# Data Classes

Data classes (introduced to the standard library in Python 3.7, available as a third party module in 3.6) allow us to reduce a lot of boilerplate code for classes whose primary purpose is to store data.

Think of them as super-charged `namedtuple`s

In [1]:
from dataclasses import dataclass
@dataclass
class Card:
    rank: str
    suit: str

In [2]:
c = Card(rank='J', suit='diamonds')
c

Card(rank='J', suit='diamonds')

In [3]:
c.rank

'J'

In [4]:
c.rank = 'Q'

In [5]:
Card('Q', 'diamonds') == c

True

In [7]:
class Card:
    rank: str
    suit: str

How about some default values?

In [8]:
@dataclass
class Card:
    rank: str = '2'
    suit: str = 'Spades'

In [9]:
Card()

Card(rank='2', suit='Spades')

In [10]:
Card.__annotations__

{'rank': str, 'suit': str}

In [11]:
Card.__dict__

mappingproxy({'__module__': '__main__',
              '__annotations__': {'rank': str, 'suit': str},
              'rank': '2',
              'suit': 'Spades',
              '__dict__': <attribute '__dict__' of 'Card' objects>,
              '__weakref__': <attribute '__weakref__' of 'Card' objects>,
              '__doc__': "Card(rank: str = '2', suit: str = 'Spades')",
              '__dataclass_params__': _DataclassParams(init=True,repr=True,eq=True,order=False,unsafe_hash=False,frozen=False),
              '__dataclass_fields__': {'rank': Field(name='rank',type=<class 'str'>,default='2',default_factory=<dataclasses._MISSING_TYPE object at 0x7f2d60b57ee0>,init=True,repr=True,hash=None,compare=True,metadata=mappingproxy({}),_field_type=_FIELD),
               'suit': Field(name='suit',type=<class 'str'>,default='Spades',default_factory=<dataclasses._MISSING_TYPE object at 0x7f2d60b57ee0>,init=True,repr=True,hash=None,compare=True,metadata=mappingproxy({}),_field_type=_FIELD)},
      

What if we don't want to do static typing?

In [12]:
from typing import Any

@dataclass
class Card:
    rank: Any = '2'
    suit: Any = 'Spades'

In [13]:
Card()

Card(rank='2', suit='Spades')

In [14]:
Card(rank='the greatest rank, ever'.split(), suit=3.14159)

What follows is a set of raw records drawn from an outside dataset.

Lemma before_back_skip g l1 l2 : Forall no_split l1 → l2 ≠ [] → before_back g (l1 ++ l2) = l1 ++ before_back g l2.
Proof.
  intros H Hne. induction H as [|x l1 Hx _ IH]; [done|]. rewrite <- !app_comm_cons, <- IH.
  assert (l1 ++ l2 ≠ []) as Hne' by (destruct l1; [done|by simpl]).
  destruct x, (l1 ++ l2); try done.
Qed.

Lemma first_split l : Forall no_split l ∨ ∃ l1 k w l2, l = l1 ++ GuardBranch k w :: l2 ∧ Forall no_split l1.
Proof.
  induction l as [|x l IH]; [by left|].
  destruct x as [i|G c|r|k v|k w]; try (destruct IH as [H|(l1 & k' & w' & l2 & -> & H)];
    [left; by constructor|right; eexists (_ :: l1), k', w', l2; split; [done|by constructor]]).
  right. by exists [], k, w, l.
Qed.

Lemma before_back_bind log g l y a_y : clean log → l ≠ [] → last l = Some y → anchor_of y = Some a_y → post_of log a_y = [] →
  Forall (λ x, is_Some (anchor_of x)) l → (∀ x, x ∈ l → is_phi x = true → expand_item log x = [x]) → is_phi y = false →
  ∃ l1 x l2 a n, l = l1 ++ x :: l2 ∧ anchor_of x = Some a ∧ is_phi x = false ∧
    before_back g (l ≫= expand_item log) = (l1 ≫= expand_item log) ++
      (take n (pre_of log a) ++ g ++ drop n (pre_of log a)) ++ x :: post_of log a ++ (l2 ≫= expand_item log).
Proof.
  intros Hclean Hne Hlast Hy Hpost. induction l as [|x l IH]; [done|]. intros Hanch Hphi Hyphi.
  apply Forall_cons in Hanch as [[a Ha] Hanch].
  assert (expand_item log x = pre_of log a ++ x :: post_of log a) as Ex by (unfold expand_item; by rewrite Ha).
  assert (Forall no_split (x :: post_of log a)) as Hnp.
  { constructor; [by destruct x|]. eapply Forall_impl; [by apply post_of_guard|]. intros z Hz. by destruct z. }
  rewrite bind_cons, Ex. destruct (first_split (pre_of log a)) as [Hpre|(p1 & k & w & p2 & Ep & Hp1)].
  - destruct l as [|z l].
    + injection Hlast as <-. rewrite Ha in Hy. injection Hy as <-.
      exists [], x, [], a, (List.length (pre_of log a)). split; [done|]. split; [done|]. split; [done|].
      rewrite firstn_all, drop_all, Hpost. change (([] : list item) ≫= expand_item log) with (@nil item).
      rewrite !app_nil_r, before_back_skip by done. simpl app. rewrite <- app_assoc. f_equal. by destruct x.
    + destruct IH as (l1 & x' & l2 & a' & n & El & Ha' & Hx' & Eb); [done|done|done| |done|].
      { intros v Hv. apply Hphi. by right. }
      exists (x :: l1), x', l2, a', n. split; [by rewrite El|]. split; [done|]. split; [done|].
      rewrite before_back_skip, Eb, bind_cons, Ex; [by rewrite <- !app_assoc|by apply Forall_app|].
      rewrite bind_cons. apply Forall_cons in Hanch as [[b Hb] _]. unfold expand_item at 1. rewrite Hb.
      by destruct (pre_of log b).
  - exists [], x, l, a, (List.length p1). split; [done|]. split; [done|]. split.
    { destruct (is_phi x) eqn:E; [|done]. rewrite (Hphi x) in Ex; [|by left|done]. rewrite Ep in Ex.
      destruct p1; [injection Ex as ->; done|]. injection Ex as -> Ex. by destruct p1. }
    rewrite Ep, take_app_length, drop_app_length, <- !app_assoc. rewrite before_back_skip; [|done|by simpl].
    simpl. by rewrite <- ?app_assoc.
Qed.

Card(rank=['the', 'greatest', 'rank,', 'ever'], suit=3.14159)

In [15]:
Card.__annotations__

{'rank': typing.Any, 'suit': typing.Any}

## More complex examples

In [16]:
ranks = '2 3 4 5 6 7 8 9 10 J Q K A'.split()
suits = 'spades clubs hearts diamonds'.split()
def make_deck():
    return [Card(r, s) for r in ranks for s in suits]

In [17]:
from typing import List

@dataclass
class Card:
    rank: str
    suit: str
        
@dataclass
class Deck:
    cards: List[Card]


In [18]:
Deck(cards=make_deck())

Deck(cards=[Card(rank='2', suit='spades'), Card(rank='2', suit='clubs'), Card(rank='2', suit='hearts'), Card(rank='2', suit='diamonds'), Card(rank='3', suit='spades'), Card(rank='3', suit='clubs'), Card(rank='3', suit='hearts'), Card(rank='3', suit='diamonds'), Card(rank='4', suit='spades'), Card(rank='4', suit='clubs'), Card(rank='4', suit='hearts'), Card(rank='4', suit='diamonds'), Card(rank='5', suit='spades'), Card(rank='5', suit='clubs'), Card(rank='5', suit='hearts'), Card(rank='5', suit='diamonds'), Card(rank='6', suit='spades'), Card(rank='6', suit='clubs'), Card(rank='6', suit='hearts'), Card(rank='6', suit='diamonds'), Card(rank='7', suit='spades'), Card(rank='7', suit='clubs'), Card(rank='7', suit='hearts'), Card(rank='7', suit='diamonds'), Card(rank='8', suit='spades'), Card(rank='8', suit='clubs'), Card(rank='8', suit='hearts'), Card(rank='8', suit='diamonds'), Card(rank='9', suit='spades'), Card(rank='9', suit='clubs'), Card(rank='9', suit='hearts'), Card(rank='9', suit='

## This is tempting, but don't do it!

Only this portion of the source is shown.